Once uploaded to your AWS account, you can run the named test using artillery run-test by referencing the name of the created test in the previous step:

artillery run-test \
  --cluster my-ecs-cluster \
  --region us-east-1 \
  --count 1 \
  my-load-test

Using named tests with run-test is convenient and efficient since the test script and its dependencies won't need to be packaged and uploaded before the test runs. We recommend that test scripts that have been debugged and are unlikely to be modified very frequently are pre-uploaded and named with create-test.

Customizing runtime environment

It's possible to customize the runtime environment of the Artillery script being run on ECS via the --launch-config flag. The following customizations are supported:

Examples

Run a local test script on a Fargate cluster called my-ecs-cluster in the US East (N. Virginia) region using 10 workers and modifying the reserved CPU and memory units:

artillery run-test \
  --cluster my-ecs-cluster \
  --region us-east-1 \
  --count 10
  --launch-type ecs:fargate \
  --launch-config '{"cpu": 2048, "memory": 4096}' \
  my-script.yaml

CPU and memory on Fargate

When using Fargate, cpu and memory values cannot be increased independently of each other. You must specify supported values as defined in the AWS documentation (opens in a new tab).

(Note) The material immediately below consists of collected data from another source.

(** The invariant of a prober at time [t]: its parameters are in range; no more probes are
    outstanding than allowed; they were sent in order, none after [t], with increasing sequence
    numbers that have been used; each expires one maximum wait after it was sent. *)
Record prober_ok (t : Z) (p : Prober) : Prop := {
  pok_interval : 100000 <= p_intervalUs p <= 3600000000;
  pok_timeout : 50000 <= p_timeoutUs p <= 60000000;
  pok_max : p_maxInFlight p = probes_allowed (p_intervalUs p) (p_timeoutUs p);
  pok_room : Z.of_nat (length (p_inFlight p)) <= p_maxInFlight p;
  pok_seqs : StronglySorted (fun f g => f_seq f < f_seq g) (p_inFlight p);
  pok_used : Forall (fun f => 0 < f_seq f <= p_sequence p) (p_inFlight p);
  pok_times : StronglySorted (fun f g => f_sentUs f <= f_sentUs g) (p_inFlight p);
  pok_past : Forall (fun f => 0 <= f_sentUs f <= t) (p_inFlight p);
  pok_deadlines : Forall (fun f => f_deadlineUs f = f_sentUs f + p_timeoutUs p) (p_inFlight p);
  pok_counts : 0 <= p_received p <= p_sent p;
  pok_sequence : 0 <= p_sequence p;
  pok_next : 0 <= p_nextSendUs p;
  pok_failures : 0 <= p_resolveFailures p <= 16
}.

(** The prober has not exhausted its counters, and the clock is far from the end of its range
    (292000 years). *)
Definition clock_ok (now : Z) : Prop := 0 <= now < 2 ^ 63.
Definition counters_ok (p : Prober) : Prop :=
  p_sent p + Z.of_nat (length (p_inFlight p)) < u64_max /\ p_sequence p < 2 ^ 32 - 1.

(** Every verdict a prober has given or still owes. *)
Definition verdicts (p : Prober) : Z := p_sent p + Z.of_nat (length (p_inFlight p)).

(** What a handler may change while it holds a prober: the destinations' runtime fields, the
    dirty flags, the resolver's queue, and the log of the world. *)
Definition same_frame (m m' : Monitor) : Prop :=
  m' = m <| m_clients := m_clients m' |> <| m_stateDirty := m_stateDirty m' |>
         <| m_dataDirty := m_dataDirty m' |> <| m_resolver := m_resolver m' |> /\
  map erase_client (m_clients m') = map erase_client (m_clients m).

(** A probe [expire] gives up on at time [now]. *)
Definition expired (now : Z) (f : InFlight) : Prop := f_deadlineUs f <= now + kSendSlackUs.

#[export] Instance expired_dec (now : Z) (f : InFlight) : Decision (expired now f).
Proof. unfold expired. apply _. Defined.

(** What [expire] may change of the prober it works on. *)
Definition same_schedule (p p' : Prober) : Prop :=
  p' = p <| p_lastError := p_lastError p' |> <| p_inFlight := p_inFlight p' |>
         <| p_sent := p_sent p' |>.

(** What [sendProbe] may change of the prober. *)
Definition same_target (p p' : Prober) : Prop :=
  p' = p <| p_lastError := p_lastError p' |> <| p_inFlight := p_inFlight p' |>
         <| p_sent := p_sent p' |> <| p_sequence := p_sequence p' |>.

(** Whether there is an open socket for the address of [p]. *)
Definition sendable (m : Monitor) (p : Prober) : bool :=
  valid (p_endpoint p) && isOpen (socket_for p m)
  && (e_family (p_endpoint p) =? m_family (socket_for p m)).

(** What sending a probe hands to the kernel: one packet, to the address of [p], with its uid and
    its next sequence number. *)
Definition probe_packets (now : Z) (m : Monitor) (p : Prober) : list (Endpoint * str) :=
  if sendable m p then
    [(p_endpoint p,
      echo_request (socket_for p m) (p_uid p) (p_sequence p + 1) now (m_cookie m))]
  else [].

(** The new probe, if one went out. *)
Definition maybe_pushed (now : Z) (p p' : Prober) : Prop :=
  p_inFlight p' = p_inFlight p \/
  p_inFlight p' = p_inFlight p ++
    [mkInFlight (p_sequence p + 1) now (now + p_timeoutUs p)].
Lemma expire_spec (now : Z) (fl : list InFlight) (p p' : Prober) (m m' : Monitor) (w w' : World) :
  clock_ok now -> p_inFlight p = fl -> prober_ok now p -> counters_ok p ->
  expire now fl p m w = (p', m', w') ->
  prober_ok now p' /\ p_inFlight p' = filter (fun f => ~ expired now f) fl /\
  verdicts p' = verdicts p /\ same_schedule p p' /\
  same_frame m m' /\ m_resolver m' = m_resolver m /\ w_packets w' = w_packets w.
Proof.
  intros Hclock. revert p m w. induction fl as [|f rest IH]; intros p m w Hfl Hok Hcnt Hex.
  { cbn in Hex. injection Hex as <- <- <-. split_and!; try done; by destruct p. }
  cbn -[applySample] in Hex. unfold clock_ok, counters_ok, u64_max in *.
  assert (u64 (now + kSendSlackUs) = now + kSendSlackUs) as Hnow
    by (apply u64_small; unfold kSendSlackUs; lia).
  rewrite Hnow in Hex. rewrite Hfl in Hcnt. cbn [length] in Hcnt.
  destruct (Z.leb_spec (f_deadlineUs f) (now + kSendSlackUs)) as [Hle|Hgt].
  - destruct (applySample _ _ _ _ _) as [[p1 m1] w1] eqn:Ea.
    apply applySample_frame in Ea as (-> & Hfr & Hres & Hpk).
    pose proof (pok_counts _ _ Hok).
    set (p0 := p <| p_inFlight := rest |> <| p_lastError := lit "timeout" |>) in *.
    assert (prober_ok now p0) as Hok0 by (by eapply prober_ok_tail).
    assert (p_sent (count_sample false p0) = p_sent p0 + 1) as Hsent
      by (apply count_sample_sent; cbn; unfold u64_max; lia).
    apply IH in Hex as (H1 & H2 & H3 & H4 & H5 & H6 & H7).
    + split_and!; [done | | | done | by etrans | congruence..].
      * by rewrite filter_cons_False by (unfold expired; tauto).
      * rewrite H3. unfold verdicts. rewrite Hsent, Hfl. cbn. lia.
    + done.
    + apply count_sample_ok; [cbn; unfold u64_max; lia | done].
    + rewrite Hsent. cbn. lia.
  - injection Hex as <- <- <-. split_and!; try done; [|by destruct p].
    rewrite <- Hfl. symmetry. eapply oldest_expires_first; eauto. unfold expired; lia.
Qed.
Lemma filter_inFlight_ok (t : Z) (p : Prober) (P : InFlight -> Prop) `{forall x, Decision (P x)} :
  prober_ok t p -> prober_ok t (p <| p_inFlight := filter P (p_inFlight p) |>).
Proof.
  intros []. constructor; cbn; auto using StronglySorted_filter, Forall_filter.
  etrans; [|exact pok_room]. apply inj_le, length_filter.
Qed.

Lemma after_reply_ok (t : Z) (p : Prober) (f : InFlight) :
  prober_ok t p -> p_sent p < u64_max -> prober_ok t (after_reply p f).
Proof.
  intros Hok Hs. apply count_sample_ok; [done|]. by apply set_lastError_ok, filter_inFlight_ok.
Qed.

(** The two ways [handleReply] goes. *)
Lemma handleReply_cases (now : Z) (reply : Reply) (m : Monitor) (w : World) :
  handleReply now reply m w = (m, w) \/
  exists i k p f, answered_probe reply m i k p f.
Proof.
  unfold handleReply, answered_probe. destruct (_ !! _) as [i|]; [|by left].
  destruct (m_probers m !! i) as [p|] eqn:Ep; [|by left].
  destruct (list_find _ _) as [[k f]|] eqn:Ef; [|by left].
  destruct (matches _ _ _) eqn:Em; [|by left].
  apply list_find_Some in Ef as (Hk & Hf & _). right. by exists i, k, p, f.
Qed.

Lemma handleReply_answered (now : Z) (reply : Reply) (m : Monitor) (w : World) (i k : nat)
    (p : Prober) (f : InFlight) :
  0 <= now < 2 ^ 64 -> 0 <= r_sentUs reply -> prober_ok now p -> answered_probe reply m i k p f ->
  exists p' m' w',
    applySample (p <| p_inFlight := filter (fun g => g <> f) (p_inFlight p) |>
                   <| p_lastError := [] |>) true (Z.max 0 (now - r_sentUs reply)) m w = (p', m', w') /\
    p' = after_reply p f /\
    handleReply now reply m w = (m' <| m_probers := <[i := p']> (m_probers m) |>, w').
Proof.
  intros Hnow Hr Hok (Hi & Hp & Hk & Hseq & Hm).
  destruct (applySample _ _ _ _ _) as [[p' m'] w'] eqn:Ea. exists p', m', w'.
  split; [done|]. pose proof Ea as Ea'.
  apply applySample_frame in Ea' as (-> & [Hf _] & _). split; [done|].
  unfold handleReply. rewrite Hi, Hp, <- Hseq, (find_answered now p k f) by done. rewrite Hm. cbn [negb].
  rewrite (delete_filter _ _ f) by
    (try done; intros j Hj; by eapply (inFlight_distinct now p j k f f)).
  assert ((if r_sentUs reply <? now then u64 (now - r_sentUs reply) else 0)
    = Z.max 0 (now - r_sentUs reply)) as ->.
  { destruct (Z.ltb_spec (r_sentUs reply) now); [rewrite u64_small by lia|]; lia. }
  rewrite Ea. f_equal. by rewrite Hf.
Qed.

Lemma length_delete_filter (p : Prober) (t : Z) (k : nat) (f : InFlight) :
  prober_ok t p -> p_inFlight p !! k = Some f ->
  Z.of_nat (length (filter (fun g => g <> f) (p_inFlight p))) =
  Z.of_nat (length (p_inFlight p)) - 1.
Proof.
  intros Hok Hk. rewrite <- (delete_filter _ k f) by
    (try done; intros j Hj; by eapply (inFlight_distinct t p j k f f)).
  pose proof (lookup_lt_Some _ _ _ Hk). rewrite length_delete by done. lia.
Qed.

Lemma count_received (p : Prober) :
  0 <= p_received p <= p_sent p -> p_sent p < u64_max ->
  p_sent (count_sample true p) = p_sent p + 1 /\
  p_received (count_sample true p) = p_received p + 1.
Proof. unfold u64_max. intros. cbn. rewrite !u64_small; lia. Qed.
Lemma carry_clients_ok (clients cs : list Client) :
  destinations_ok clients -> destinations_ok cs -> destinations_ok (map (carry_client clients) cs).
Proof.
  unfold destinations_ok. intros Hold Hnew. apply Forall_fmap. apply (Forall_impl _ _ _ Hnew).
  intros c Hc. cbn. unfold carry_client.
  destruct (List.find _ clients) as [previous|] eqn:E; [|done]. cbn.
  apply List.find_some in E as [Hin _]. rewrite Forall_forall in Hold.
  specialize (Hold previous ltac:(by apply list_elem_of_In)). cbn in Hold.
  apply Forall_fmap. apply (Forall_impl _ _ _ Hc). intros d Hd. cbn. unfold carry_destination.
  destruct (List.find _ (c_destinations previous)) as [old|] eqn:Eo; [|done].
  apply List.find_some in Eo as [Hold' _]. rewrite Forall_forall in Hold.
  apply carry_over_ok; [|done]. apply Hold. by apply list_elem_of_In.
Qed.

Lemma length_slots (clients : list Client) : length (slots clients) = destination_count clients.
Proof.
  unfold slots, destination_count. generalize 0%nat as n.
  assert (forall l n, length (concat (imap (fun c client =>
      imap (fun d _ => mkSubscriber (n + c) d) (c_destinations client)) l)) =
      length (concat (map c_destinations l))) as H.
  { induction l as [|c l IH]; intros n; [done|]. cbn. rewrite !length_app, length_imap. f_equal.
    rewrite <- (IH (S n)). f_equal. f_equal. apply imap_ext. intros i x _. cbn.
    apply imap_ext. intros. f_equal. lia. }
  intros _. apply (H clients 0%nat).
Qed.

Lemma destination_count_permutation (cs cs' : list Client) :
  cs ≡ₚ cs' -> destination_count cs = destination_count cs'.
Proof.
  unfold destination_count. induction 1; cbn; rewrite ?length_app in *; lia.
Qed.

Lemma destination_count_carry (clients cs : list Client) :
  destination_count (map (carry_client clients) cs) = destination_count cs.
Proof.
  unfold destination_count. induction cs as [|c cs IH]; cbn; [done|].
  rewrite !length_app, IH. f_equal. apply carry_client_same.
Qed.

(** Unlinking hides nothing a well-formed destination promises. *)
Lemma unlink_ok (cs cs' : list Client) :
  map (map_client unlink) cs' = map (map_client unlink) cs ->
  destinations_ok cs -> destinations_ok cs'.
Proof.
  intros E Hok. unfold destinations_ok in *. apply Forall_lookup. intros i c' Hc'.
  destruct (same_client unlink i cs' cs c') as (c & Hc & Ec); [done..|].
  rewrite Forall_lookup in Hok. specialize (Hok i c Hc). cbn in *.
  assert (map unlink (c_destinations c) = map unlink (c_destinations c')) as Ed.
  { change (c_destinations (map_client unlink c) = c_destinations (map_client unlink c')).
    congruence. }
  apply Forall_lookup. intros j d' Hd'. apply (f_equal (lookup j)) in Ed.
  rewrite !list_lookup_fmap, Hd' in Ed. destruct (c_destinations c !! j) as [d|] eqn:Hd; [|done].
  rewrite Forall_lookup in Hok. destruct (Hok j d Hd) as [H1 H2 H3 H4].
  assert (unlink d = unlink d') as Eu by (cbn in Ed; congruence).
  assert (d_sensitivity d' = d_sensitivity d /\ d_candidateStreak d' = d_candidateStreak d /\
    d_state d' = d_state d) as (E1 & E2 & E3).
  { change (d_sensitivity (unlink d') = d_sensitivity (unlink d) /\
      d_candidateStreak (unlink d') = d_candidateStreak (unlink d) /\
      d_state (unlink d') = d_state (unlink d)). by rewrite Eu. }
  constructor; rewrite ?E1, ?E2, ?E3; done.
Qed.

Lemma wired_stateDirty (m : Monitor) (b : bool) : wired m -> wired (m <| m_stateDirty := b |>).
Proof. intros []. by constructor. Qed.

(** [reloadClients], in terms of the clients that were loaded. *)
Lemma reload_eq `{Libc} (loadClientFile : str -> str -> option Client) (dir : str)
    (names : list str) (now : Z) (m : Monitor) :
  reloadClients loadClientFile dir (Entries names) now m =
  (rebuildProbers now (m <| m_configDirty := false |>
     <| m_clients := map (carry_client (m_clients m))
                       (merge_sort client_le (client_files loadClientFile dir names)) |>))
    <| m_stateDirty := true |>.
Proof. unfold reloadClients, client_files. reflexivity. Qed.

(** The state [rebuildProbers] is called in, and that it can be called. *)
Definition reloading `{Libc} (files : list Client) (m : Monitor) : Monitor :=
  m <| m_configDirty := false |>
    <| m_clients := map (carry_client (m_clients m)) (merge_sort client_le files) |>.
(* ===== verification/JsonText.v ===== *)
(** * The text of a document

    What the writer of json.hpp produces, whatever the document: in ASCII mode nothing but ASCII
    without the control characters below the space, and so on one line when it does not indent.
    DEL is not escaped: JSON does not ask for it. *)

From Stdlib Require Import Floats.SpecFloat.
From S2P Require Import Prelude Double Json JsonFacts.

(** ** Specification *)

(** ASCII, and not one of the control characters below the space; DEL (0x7f) is let through. *)
Definition plain (c : byte) : bool := (32 <=? uc c) && (uc c <? 128).

(** ** Lemmas *)

(** Induction over a document. *)
Lemma json_nested (P : Json -> Prop) :
  P JNull -> (forall b, P (JBool b)) -> (forall x, P (JNumber x)) -> (forall s, P (JString s)) ->
  (forall l, Forall P l -> P (JArray l)) ->
  (forall l, Forall (fun m => P (snd m)) l -> P (JObject l)) -> forall j, P j.
Proof.
  intros Hnull Hbool Hnumber Hstring Harray Hobject.
  fix IH 1. intros [|b|x|s|l|l]; [done | done | done | done | |].
  - apply Harray. induction l; constructor; [apply IH | done].
  - apply Hobject. induction l as [|[k v] l IHl]; constructor; [apply IH | done].
Qed.

Abbreviation all_plain := (Forall (fun c => plain c = true)).

Lemma digit_plain (d : Z) : 0 <= d < 10 -> plain (digit d) = true.
Proof.
  intros Hd. unfold plain. rewrite uc_digit by done.
  apply andb_true_iff. split; [apply Z.leb_le | apply Z.ltb_lt]; lia.
Qed.

Lemma dec_plain (n : Z) : all_plain (dec n).
Proof.
  unfold dec. generalize (S (Z.to_nat (Z.log2 n))) as fuel. intros fuel.
  assert (forall acc, all_plain acc -> all_plain (dec_digits fuel n acc)) as H; [|by apply H].
  revert n; induction fuel as [|fuel IH]; intros n acc Hacc; [done|]. cbn [dec_digits].
  pose proof (Z.mod_pos_bound n 10 ltac:(lia)).
  assert (all_plain (digit (n mod 10) :: acc)) by (constructor; [by apply digit_plain | done]).
  destruct (n <? 10); [done|]. by apply IH.
Qed.

Lemma lit_plain (s : string) : forallb plain (lit s) = true -> all_plain (lit s).
Proof. intros Hs. apply List.Forall_forall. by apply forallb_forall. Qed.

Ltac plain_text := repeat match goal with
  | |- Forall _ (_ ++ _) => apply Forall_app; split
  | |- Forall _ (lit _) => apply lit_plain; reflexivity
  | |- Forall _ (dec _) => apply dec_plain
  | |- Forall _ (take _ _) => apply Forall_take
  | |- Forall _ (drop _ _) => apply Forall_drop
  | |- Forall _ (_ :: _) => constructor; [done|]
  | |- Forall _ [] => constructor
  | |- Forall _ (if ?b then _ else _) => destruct b
  end.

Lemma strip_zeros_plain (l : str) : all_plain l -> all_plain (strip_zeros l).
Proof.
  intros Hl. unfold strip_zeros. apply Forall_rev. apply Forall_rev in Hl.
  induction Hl as [|c l' Hc Hl IH]; [constructor|]. case_bool_decide; [done | by constructor].
Qed.

Lemma with_fraction_plain (whole fraction : str) :
  all_plain whole -> all_plain fraction -> all_plain (with_fraction whole fraction).
Proof.
  intros Hw Hf%strip_zeros_plain. unfold with_fraction.
  destruct (strip_zeros fraction) as [|c l]; [done|]. by plain_text.
Qed.

Lemma replicate_plain (n : nat) (c : byte) : plain c = true -> all_plain (replicate n c).
Proof. intros Hc. induction n; by constructor. Qed.

Lemma format_g10_plain (x : double) : all_plain (format_g10 x).
Proof.
  destruct x as [s|s| |s m e]; cbn [format_g10]; try (by plain_text).
  destruct (ten_digits _ _) as [n x]. unfold exponent_text.
  plain_text; apply with_fraction_plain; plain_text; by apply replicate_plain.
Qed.

Lemma writeNumber_plain (x : double) : all_plain (writeNumber x).
Proof.
  unfold writeNumber, to_string. pose proof (format_g10_plain x). pose proof (dec_plain (- trunc x)).
  plain_text; done.
Qed.

Lemma hex_digit_plain (n k : Z) : plain (hex_digit (Z.land (Z.shiftr n k) 15)) = true.
Proof.
  change 15 with (Z.ones 4). rewrite Z.land_ones by lia.
  pose proof (Z.mod_pos_bound (Z.shiftr n k) (2 ^ 4) ltac:(lia)) as Hd. revert Hd.
  generalize (Z.shiftr n k mod 2 ^ 4) as d. intros d Hd. unfold hex_digit, plain.
  destruct (Z.ltb_spec d 10); rewrite uc_chr_small by lia;
    apply andb_true_iff; split; (apply Z.leb_le || apply Z.ltb_lt); lia.
Qed.

Lemma hex4_plain (n : Z) : all_plain (hex4 n).
Proof.
  unfold hex4. apply Forall_app. split; [by apply lit_plain|].
  pose proof (hex_digit_plain n 0) as H0. rewrite Z.shiftr_0_r in H0.
  repeat (constructor; [first [apply hex_digit_plain | exact H0] |]). constructor.
Qed.

Lemma escaped_plain (cp : Z) : all_plain (writeEscapedCodePoint cp).
Proof.
  unfold writeEscapedCodePoint. destruct (cp <? 0x10000); [apply hex4_plain|].
  apply Forall_app. split; apply hex4_plain.
Qed.

Lemma write_byte_plain (c : byte) : uc c < 0x80 -> all_plain (write_byte c).
Proof.
  intros Hc. unfold write_byte.
  repeat match goal with |- Forall _ (if ?b then _ else _) => destruct b eqn:?; [by plain_text || apply escaped_plain|] end.
  constructor; [|constructor]. unfold plain. apply andb_true_iff.
  split; [apply Z.leb_le | apply Z.ltb_lt]; [|lia].
  match goal with H : (uc c <? 32) = false |- _ => apply Z.ltb_ge in H; lia end.
Qed.

Lemma write_bytes_plain (skip : nat) (s : str) : all_plain (write_bytes true skip s).
Proof.
  revert skip; induction s as [|c s IH]; intros skip; [constructor|].
  cbn [write_bytes]. destruct skip; [|apply IH]. cbn [andb].
  destruct (Z.leb_spec 0x80 (uc c)).
  - destruct (utf8_lead (uc c)) as [[cp extra]|].
    + destruct (length s <? extra)%nat; [by apply lit_plain|].
      destruct (utf8_continue cp (take extra s)); apply Forall_app; split; auto.
      * apply escaped_plain.
      * by apply lit_plain.
    + apply Forall_app. split; [by apply lit_plain | apply IH].
  - apply Forall_app. split; [by apply write_byte_plain | apply IH].
Qed.

Lemma writeString_plain (s : str) : all_plain (writeString true s).
Proof. unfold writeString. plain_text. apply write_bytes_plain. Qed.

Lemma bracketed_plain (depth : Z) (opening closing : str) (texts : list str) :
  all_plain opening -> all_plain closing -> Forall (fun t => all_plain t) texts ->
  all_plain (bracketed (-1) depth opening closing texts).
Proof.
  intros Ho Hc Ht. destruct Ht as [|t texts Ht Hts]; cbn [bracketed]; [by apply Forall_app|].
  change (line_break (-1) ?d) with (@nil byte). plain_text; try done.
  induction Hts as [|t' texts Ht' _ IH]; cbn [map concat]; [constructor|].
  plain_text; done.
Qed.

Lemma write_plain (j : Json) (depth : Z) : all_plain (write (-1) true depth j).
Proof.
  revert depth; induction j as [|b|x|s|l Hl|l Hl] using json_nested; intros depth; cbn [write].
  - by apply lit_plain.
  - by plain_text.
  - apply writeNumber_plain.
  - apply writeString_plain.
  - apply bracketed_plain; [by plain_text..|].
    induction Hl as [|v l Hv _ IH]; constructor; [apply Hv | done].
  - apply bracketed_plain; [by plain_text..|].
    induction Hl as [|m l Hm _ IH]; constructor; [|done]. cbn [Z.leb Z.compare].
    apply Forall_app. split; [apply writeString_plain|]. plain_text. apply Hm.
Qed.

(** The writer does not escape DEL. *)
Example del_is_written (asciiOnly : bool) : dump (JString [x7f]) (-1) asciiOnly = [x22; x7f; x22].
Proof. by destruct asciiOnly. Qed.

Create a named test called my-load-test:

artillery create-test \
  --name my-load-test \
  my-script.yaml

Run a named test named my-load-test on a classic ECS called my-ecs-cluster in the US West (Oregon) region using 20 workers:

artillery run-test \
  --region us-west-2 \
  --cluster my-ecs-cluster \
  --count 20 \
  my-load-test

Increase the number of file descriptors per worker:

artillery run-test \
  --cluster my-ecs-cluster \
  --region us-east-1 \
  --count 10 \
  --launch-config '{"ulimits":[{"name":"nofile","softLimit":"16384","hardLimit":"16384"}]}' \
  my-script.yaml

The default limit of file descriptors set by Artillery is 8192 per worker. If your test runs open lots of TCP connections, your workers may run out of file descriptors, which surface as EMFILE errors. Increasing the number of file descriptors as shown above can help resolve the issue.

Run a test script setting two environment variables named VAR1 and VAR2 for Artillery workers running on ECS/Fargate:

artillery run-test \
  --cluster my-ecs-cluster \
  --region ap-northeast-1 \
  --count 5
  --launch-config '{"environment": [{"name":"VAR1", "value":"hello"},{"name":"VAR2","value":"world"}]}' \
  my-script.yaml

You can also set encrypted secret values to use in your tests with the set-secret. These secrets will get stored securely in AWS Parameter Store (opens in a new tab) and are accessible via the $env variable.